(* ===== verification/FatLoader.v ===== *)
(** The FAT worker, [native/fat_module_loader.c]: it finds the FAT modules in the
    trusted directory by itself, asks each that is installed about the target, and
    runs the first that recognises it.  The production build is modelled (the
    branches of [IFS_FAT_TESTING] are not in it). *)
From S2P Require Import Prelude Effects CString Sys ModuleHost ModuleLoaders.
#[local] Open Scope Z_scope.

Definition IFS_FAT_DEFRAG_ABI_VERSION : Z := 1.
(** [sizeof(IfsFatDefragV1)]: three words, padding and two pointers. *)
Definition sizeof_fat_defrag : Z := 32.
Definition fat_symbol : string := "infiltrator_filesystem_defrag_v1".

Definition fat_modules : list (string * Z) := [("FAT12.so", 12); ("FAT16.so", 16); ("FAT32.so", 32)]%string.

(** The test of a table; the third number of its head is the width of the FAT, which
    stands where other tables have their capabilities. *)
Definition fat_table_ok (width : Z) (api : option module_api) : bool :=
  match api with
  | None => false
  | Some api =>
      (abi_version api =? IFS_FAT_DEFRAG_ABI_VERSION) && (sizeof_fat_defrag <=? structure_bytes api) &&
      (capabilities api =? width) && has_method "probe" api && has_method "run" api
  end.

(** A descriptor that is open and trusted. *)
Definition opened_trusted (opened : result Z) (directory : bool) : load bool :=
  match opened with Ok fd => trusted fd directory | Err _ => Ret false end.

Definition close_opened (opened : result Z) : load unit :=
  match opened with Ok fd => close fd | Err _ => Ret tt end.

(** The end of a failure in the loop: what it printed, then the descriptors. *)
Definition fat_refuse (text : string) (fd directory : Z) : load Z :=
  call (FputsError (line text)) ;;; close fd ;;; close directory ;;; Ret 1.

Section Fat.
  (** [LD_VERSION]. *)
  Variable version_text : string.

(** A module that is loaded: [None] to go on with the next one. *)
Definition fat_use (arguments : list string) (target name : string) (width fd directory image : Z) : load (option Z) :=
  let* found := call (Dlsym image fat_symbol) in
  if negb found then call (Dlclose image) ;;; close fd ;;; Ret None
  else
    let* api := call (EntryTable image fat_symbol) in
    if negb (fat_table_ok width api) then
      call (FputsError (line (name ++ " does not provide the required FAT defrag ABI"))) ;;; call (Dlclose image) ;;;
      close fd ;;; close directory ;;; Ret (Some 1)
    else
      let* matched := call (Invoke image fat_symbol "probe" [target]) in
      if matched <? 0 then
        call (FputsError (line (name ++ " rejected its host ABI"))) ;;; call (Dlclose image) ;;;
        close fd ;;; close directory ;;; Ret (Some 1)
      else if matched =? 1 then
        close directory ;;;
        let* r := call (Invoke image fat_symbol "run" arguments) in
        Ret (Some (if r <? 0 then 1 else r))
      else call (Dlclose image) ;;; close fd ;;; Ret None.

Fixpoint fat_loop (arguments : list string) (target : string) (directory : Z) (modules : list (string * Z)) : load Z :=
  match modules with
  | [] =>
      close directory ;;;
      call (FputsError (line
        "No installed FAT defrag module matches the target; install or update the matching Filesystems module")) ;;;
      Ret 1
  | (name, width) :: modules =>
      let* opened := on_system (Openat directory name file_flags) in
      match opened with
      | Err ENOENT => fat_loop arguments target directory modules
      | Err _ =>
          call (FputsError (line ("FAT module is not trusted: " ++ name))) ;;; close directory ;;; Ret 1
      | Ok fd =>
          let* ok := trusted fd false in
          if negb ok then fat_refuse ("FAT module is not trusted: " ++ name) fd directory
          else if negb (fits (fd_path fd) 64) then close fd ;;; close directory ;;; Ret 1
          else
            let* image := call (Dlopen (fd_path fd)) in
            match image with
            | inr error => fat_refuse ("Cannot load " ++ name ++ ": " ++ error) fd directory
            | inl image =>
                let* r := fat_use arguments target name width fd directory image in
                match r with Some r => Ret r | None => fat_loop arguments target directory modules end
            end
      end
  end.

Definition fat_main (arguments : list string) : load Z :=
  if asks_version arguments then call (Fputs (line ("defragmenter-fat-worker " ++ version_text))) ;;; Ret 0
  else
    match target_of arguments with
    | None => call (FputsError (line "Usage: defragmenter-fat-worker COMMAND DEVICE [OPTIONS]")) ;;; Ret 1
    | Some target =>
        let* parent := on_system (Open "/System" directory_flags) in
        let* ok := opened_trusted parent true in
        match parent, ok with
        | Ok parent, true =>
            let* directory := on_system (Openat parent "Filesystems" directory_flags) in
            close parent ;;;
            let* ok := opened_trusted directory true in
            match directory, ok with
            | Ok directory, true => fat_loop arguments target directory fat_modules
            | _, _ =>
                call (FputsError (line "FAT module directory is missing or not trusted")) ;;;
                close_opened directory ;;; Ret 1
            end
        | _, _ => call (FputsError (line "FAT module parent is missing or not trusted")) ;;; close_opened parent ;;; Ret 1
        end
    end.

(** ** What is run *)

(** The module [name] was trusted and loaded, its table accepted for its width, and
    then [mid] happened. *)
Definition fat_called (t : list (event loadE)) (name : string) (width image : Z) (mid : list (event loadE)) : Prop :=
  exists h fd api, pinned h name fd /\ fat_table_ok width (Some api) = true /\
    t = (h ++ Event (Dlopen (fd_path fd)) (inl image) :: Event (Dlsym image fat_symbol) true ::
         Event (EntryTable image fat_symbol) (Some api) :: mid)%list.

Definition fat_ok (arguments : list string) :=
  fun t image sym method args => exists target name width,
    target_of arguments = Some target /\ In (name, width) fat_modules /\ sym = fat_symbol /\
    (method = "probe"%string /\ args = [target] /\ fat_called t name width image [] \/
     method = "run"%string /\ args = arguments /\
       exists directory x, fat_called t name width image
         [Event (Invoke image fat_symbol "probe" [target]) 1; Event (LSys (Close directory)) x]).

Ltac tidy := repeat (cbv zeta; match goal with
  | |- calls_in _ (call _) => split; [done|intros; exact I]
  | |- calls_in _ (close _) => split; [done|intros; exact I]
  | |- _ => calls_step end).

Definition fat_walked (directory : Z) : outcome (option Z) -> list (event loadE) -> Prop :=
  fun o t => match o with Returned None => walking t directory | _ => True end.

Section Use.
  Context (arguments : list string) (target name : string) (width fd directory image : Z) (t : list (event loadE)) (st : result stat).
  Context (Hin : In (name, width) fat_modules) (Htarget : target_of arguments = Some target) (Hw : walking t directory).

Definition fat_opened : list (event loadE) := [Event (LSys (Openat directory name file_flags)) (Ok fd); Event (LSys (Fstat fd)) st].

(** What only closes the module again leaves the walk where it was. *)
Lemma fat_tail_wp (p : load (option Z)) more :
  calls_in (tidy fd) p -> (forall c x, In (Event (LSys (Close c)) x) more -> c = fd) ->
  wp (confined (fat_ok arguments)) (fat_walked directory) p (t ++ fat_opened ++ more).
Proof.
  intros Hc Hm. unfold fat_opened. cbn [app].
  eapply wp_mono; [apply (probe_tail_wp (confined (fat_ok arguments)) (confined_idle _)); [exact Hw|exact Hc|]|done|].
  - intros c x [?|Hx]; [done|]. by eapply Hm.
  - by intros [[r|]|m] t' H.
Qed.

Lemma fat_stop_wp (p : load (option Z)) t' :
  calls_in idle p -> returns (fun r => r <> None) p ->
  wp (confined (fat_ok arguments)) (fat_walked directory) p t'.
Proof.
  intros Hc Hr. eapply wp_mono; [apply (wp_and _ _ _ _ _ _ (idle_wp (confined (fat_ok arguments)) (confined_idle _) _ _ Hc) (wp_returns _ _ _ Hr))| |].
  - by intros ? ? ? [].
  - by intros [[r|]|m] t2 [_ H].
Qed.

Lemma fat_use_wp :
  pinned (t ++ fat_opened) name fd ->
  wp (confined (fat_ok arguments)) (fat_walked directory)
    (fat_use arguments target name width fd directory image)
    (t ++ fat_opened ++ [Event (Dlopen (fd_path fd)) (inl image)]).
Proof.
  intros Hp. unfold fat_use. split; [done|]. intros found. cbn [pbind]. rewrite <- !app_assoc. cbn [app].
  destruct found; cbn [negb]; [|apply fat_tail_wp; [tidy|by intros c x [?|[?|[]]]]].
  split; [done|]. intros api. cbn [pbind]. rewrite <- !app_assoc. cbn [app].
  destruct (fat_table_ok width api) eqn:Ha; cbn [negb]; [|apply fat_stop_wp; [calls|done]].
  destruct api as [api|]; [|done].
  assert (Hc : forall mid, fat_called (t ++ fat_opened ++ Event (Dlopen (fd_path fd)) (inl image) :: Event (Dlsym image fat_symbol) true ::
      Event (EntryTable image fat_symbol) (Some api) :: mid)%list name width image mid).
  { intros mid. exists (t ++ fat_opened)%list, fd, api. split; [done|]. split; [done|]. by rewrite <- app_assoc. }
  split; [exists target, name, width; do 3 (split; [done|]); left; by split_and!|].
  intros matched. cbn [pbind]. rewrite <- !app_assoc. cbn [app].
  destruct (matched <? 0) eqn:Hneg; [apply fat_stop_wp; [calls|done]|].
  destruct (Z.eqb_spec matched 1) as [->|]; [|apply fat_tail_wp; [tidy|by intros c x [?|[?|[?|[?|[]]]]]]].
  split; [done|]. intros x. cbn [pbind]. rewrite <- !app_assoc. cbn [app]. split; [|done].
  exists target, name, width. do 3 (split; [done|]). right. split_and!; [done..|]. by exists directory, x.
Qed.
End Use.

Lemma fat_refuse_wp arguments text fd directory t :
  wp (confined (fat_ok arguments)) any_end (fat_refuse text fd directory) t.
Proof. apply confined_end. unfold fat_refuse. calls. Qed.

Lemma fat_loop_wp arguments target directory modules t :
  target_of arguments = Some target -> (forall p, In p modules -> In p fat_modules) -> walking t directory ->
  wp (confined (fat_ok arguments)) any_end (fat_loop arguments target directory modules) t.
Proof.
  intros Htarget. revert t. induction modules as [|[name width] modules IH]; intros t Hin Hw; cbn [fat_loop]; [apply confined_end; calls|].
  assert (Hm : In (name, width) fat_modules) by (apply Hin; by left).
  assert (Hs : has_char "/" name = false) by (destruct Hm as [[= <- <-]|[[= <- <-]|[[= <- <-]|[]]]]; done).
  split; [done|]. intros [fd|e]; cbn [pbind].
  2:{ destruct e; try (apply confined_end; calls; done). apply IH; [intros p Hp; apply Hin; by right|].
      apply walking_app; [done|]. by intros c x [?|[]]. }
  split; [done|]. intros st. cbn [pbind]. rewrite <- app_assoc. cbn [app].
  destruct st as [st|e]; [|apply fat_refuse_wp].
  destruct (trusted_status false st) eqn:Ht; cbn [negb]; [|apply fat_refuse_wp].
  destruct (negb (fits (fd_path fd) 64)); [apply confined_end; calls|].
  assert (Hp : pinned (t ++ fat_opened name fd directory (Ok st)) name fd).
  { destruct Hw as (pre & head & mid & -> & Hd & Ho). exists pre, head, directory, mid, [], st.
    rewrite <- !app_assoc. split_and!; try done. by left. }
  split; [by exists name, fd|]. intros [image|error]; cbn [pbind]; [|apply fat_refuse_wp].
  rewrite <- app_assoc. apply wp_bind. eapply wp_mono; [by apply fat_use_wp|done|].
  intros [[r|]|m] t' H; [done| |done]. apply IH; [|exact H]. intros p Hp'. apply Hin. by right.
Qed.

Ltac fat_ends := cbn [opened_trusted close_opened pbind]; apply confined_end; calls.

(** C32: the FAT worker runs only a module that recognised the target: [run] is called
    just after the same image answered 1 to its own read-only probe of the target,
    and the image is that of [FAT12.so], [FAT16.so] or [FAT32.so], opened without
    following links in the trusted directory, itself trusted, with a table accepted
    for the width of that file; nothing else is called and nothing else is loaded. *)
Theorem fat_runs_recognised arguments t o pre X (e : loadE X) x post :
  runs (fat_main arguments) t o -> t = (pre ++ Event e x :: post)%list ->
  confined (fat_ok arguments) pre X e.
Proof.
  apply confined_runs. unfold fat_main. destruct (asks_version arguments); [fat_ends|].
  destruct (target_of arguments) as [target|] eqn:Htarget; [|fat_ends].
  split; [done|]. intros [parent|err]; [|fat_ends]. cbn [pbind].
  split; [done|]. intros sr. cbn [pbind].
  destruct sr as [sr|err]; [|fat_ends]. destruct (trusted_status true sr) eqn:Hr; [|fat_ends].
  split; [done|]. intros [directory|err]; cbn [pbind]; [|fat_ends].
  split; [done|]. intros closing. cbn [pbind].
  split; [done|]. intros sd. cbn [pbind].
  destruct sd as [sd|err]; [|fat_ends]. destruct (trusted_status true sd) eqn:Hd; [|fat_ends].
  apply fat_loop_wp; [done..|]. exists [], (([] ++ [Event (LSys (Open "/System" directory_flags)) (Ok parent)]) ++
    [Event (LSys (Fstat parent)) (Ok sr)] ++ [Event (LSys (Openat parent "Filesystems" directory_flags)) (Ok directory)] ++
    [Event (LSys (Close parent)) closing] ++ [Event (LSys (Fstat directory)) (Ok sd)])%list, [].
  rewrite <- !app_assoc. split; [done|]. split; [|by intros c y []]. by exists parent, sr, closing, sd.
Qed.
End Fat.

(** ** Instance *)

(** [FAT12.so] is installed and recognises every target; its engine succeeds. *)
Definition fat_loader (X : Type) (e : loadE X) (s : unit) : X * unit :=
  match e in loadE X return X * unit with
  | Invoke _ _ method _ => ((if String.eqb method "probe" then 1 else 0)%Z, s)
  | e => loader_with (Some (mkApi 1 32 None 12 ["probe"; "run"]%string)) _ e s
  end.

Definition fat_run := Effects.execute fat_loader (fat_main "1.0" demo_arguments) tt.

Lemma fat_runs_recognised_witness :
  fst fat_run = Returned 0 /\ fat_ok demo_arguments (take 12 (snd fat_run)) 5 fat_symbol "run" demo_arguments.
Proof.
  split; [vm_compute; reflexivity|].
  apply (fat_runs_recognised "1.0" demo_arguments (snd fat_run) (fst fat_run) (take 12 (snd fat_run)) Z
    (Invoke 5 fat_symbol "run" demo_arguments) 0 (drop 13 (snd fat_run))).
  - exact (execute_runs _ _ tt).
  - vm_compute. reflexivity.
Defined.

- _PROBLEM DETAILS_
Please tally the lines of the listing that include the string "matched". Give the total alone.

- _WRITTEN SOLUTION_
6